Она улыбалась, и было трудно понять, насколько искушенной была эта улыбка. Волчок снова не мог сказать, кто это улыбается — его Момоко или раскрашенная кукла. Ведь лицо ее все еще скрывала маска, и она в любой миг могла ускользнуть прочь и снова войти в роль той женщины.

Вернувшись из ванной с вымытым лицом, Момоко присела у чайного подноса и со смирным, покорным видом исполняющей свой долг гейши посвятила его в искусство развязывания оби.

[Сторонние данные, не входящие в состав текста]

Section StreamStep.
Context (bs : list BlockViewLite) (b : BlockViewLite) (Hok : indexer_ok (bs ++ [b])).
Context (floor : Z) (t : Tracker) (Hinv : Inv t) (Hmid : Mid bs floor t) (Habove : above floor t).
Context (Hcont : contents bs t) (ds : list BlockViewLite) (Hstream : Stream bs t ds).
Context (t2 : Tracker) (new : list Arc).
Context (Hupd : maybe_update_final_head (insert_node t b b).1 (bv_last_final_block b) = (t2, new)).

Abbreviation t1 := (insert_node t b b).1.
Abbreviation bs' := (bs ++ [b]).

Lemma t2_contents : contents bs' t2.
Proof.
  intros a d Ha Hd Had. destruct (t2_effect bs b Hok floor t Hinv Hmid b t2 new Hupd) as (_ & Hsame & _).
  assert (Ec : node_to_content t2 = <[bv_hash b := b]> (node_to_content t)) by apply Hsame. rewrite Ec.
  destruct (indexer_ok_unsnoc _ _ Hok) as (_ & _ & Hne & _).
  apply (t2_known bs b Hok floor t Hinv Hmid b t2 new Hupd), (t1_known bs b Hok floor t Hinv Hmid b) in Ha.
  destruct Ha as [->|Ha].
  - destruct (t2_new bs b Hok floor t Hinv Hmid b t2 new Hupd) as [_ Hb].
    assert (d = b) as -> by (eapply (node_of_fun bs'); [done|done|set_solver|done|done]). apply lookup_insert_eq.
  - destruct (t2_old bs b Hok floor t Hinv Hmid b t2 new Hupd a Ha) as [_ Hn]. apply Hn in Had.
    destruct (r_known _ _ _ (k_ref _ _ _ Hmid) a Ha) as (d' & Hd' & Had').
    assert (d = d') as ->.
    { apply (hash_inj bs'); [done|done|set_solver|]. destruct Had as [E1 _], Had' as [E2 _]. congruence. }
    rewrite lookup_insert_ne; [by apply (Hcont a)|]. intros E. by destruct (Hne d' Hd').
Qed.

Lemma final_content_block a d :
  known t1 a → d ∈ bs' → node_of t1 a d → final_content t2 a = Some (bv_height d, d).
Proof.
  intros Ha Hd Had. apply (t2_known bs b Hok floor t Hinv Hmid b t2 new Hupd) in Ha.
  apply (t2_node bs b Hok floor t Hinv Hmid b t2 new Hupd) in Had.
  unfold final_content. fold (hash_in (heap t2) a). fold (height_in (heap t2) a).
  pose proof (t2_contents a d Ha Hd Had) as E. destruct Had as [-> ->]. by rewrite E.
Qed.

(** A block whose node is final is on the chain of the final head. *)
Lemma final_below_head f x a d :
  final_head t = Some f → announced bs x → node_of t1 f x → (∀ y, announced bs y → banc bs x y) →
  known t1 a → d ∈ bs' → node_of t1 a d → floor ≤ bv_height d → final_in (heap t1) a = true → banc bs' x d.
Proof.
  intros Hf Hx Hfx Hall Ha Hd Had Hfl Hfin.
  apply (t1_final bs b Hok floor t Hinv Hmid Habove b a d) in Hfin as (x' & Hx' & Hx'd); [|done..].
  trans x'; [|done]. apply (banc_grows bs b Hok); [apply Hx|]. by apply Hall.
Qed.

Lemma stream_stays f y :
  hash_to_node t1 !! bv_last_final_block b = Some f → y ∈ bs → known t f → node_of t1 f y → floor ≤ bv_height y →
  final_in (heap t1) f = true → higher_final t1 f = final_head t.
Proof.
  intros Hf Hy Hk Hfy Hfl Hfin. unfold higher_final. change (final_head t1) with (final_head t).
  assert (Hk1 : known t1 f) by (apply (t1_known bs b Hok floor t Hinv Hmid b); auto).
  destruct (final_head t) as [f0|] eqn:Hf0.
  - destruct (old_final_head bs b floor t Hinv Hmid b f0 Hf0) as (x & Hx & Hfx & Hflx & Hall).
    assert (Hb : banc bs' x y) by (eapply (final_below_head f0 x f y); try done; set_solver).
    pose proof (banc_height _ _ _ Hok Hb) as Hle. destruct Hfx as [_ ->], Hfy as [_ ->].
    by rewrite (proj2 (Z.ltb_ge _ _) Hle).
  - apply (t1_final bs b Hok floor t Hinv Hmid Habove b f y) in Hfin as (x & Hx & _); [|done|set_solver|done|done].
    pose proof (k_final_head _ _ _ Hmid) as Hhead. rewrite Hf0 in Hhead. by destruct (proj2 Hhead x).
Qed.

Возможно, бабушкино кимоно и несло на себе печать иных времен, когда умели чувствовать тоньше и влюбленные были счастливы бросить восхищенный взор на запястье, но, когда Волчок наконец разобрался с поясом и кимоно распахнулось, оттуда, как Венера из шелковой раковины, появилась современная девушка, или, как говорили японцы, модан гару.

Его Момоко вернулась и приняла Волчка в, казалось бы, привычные объятия. А ему подумалось, что вот он вернулся во вроде как знакомые места и вдруг обнаружил, что никогда тут раньше не был.

Глава одиннадцатая

Момоко было трудно признаться себе в том, что с определенного момента визиты к Йоши из удовольствия превратились в нелегкую обязанность. К тому же ее тяготила необходимость прибегать к абсурдным уловкам. С работы она мчалась к Йоши, думая о том, как бы успеть домой к приходу Волчка. Со стороны могло показаться, что она бегает к тайному любовнику. Но на деле ведь ничего подобного. В их отношениях не было даже намека на возможность возобновить то, что так внезапно оборвалось. Или начать что-то новое. Она любила Йоши, как любят старого друга. Друга, который попал в беду. Она даже будто была за него в ответе, хотя, конечно, самого Йоши это привело бы в ужас. И все же положение было да крайности неловкое.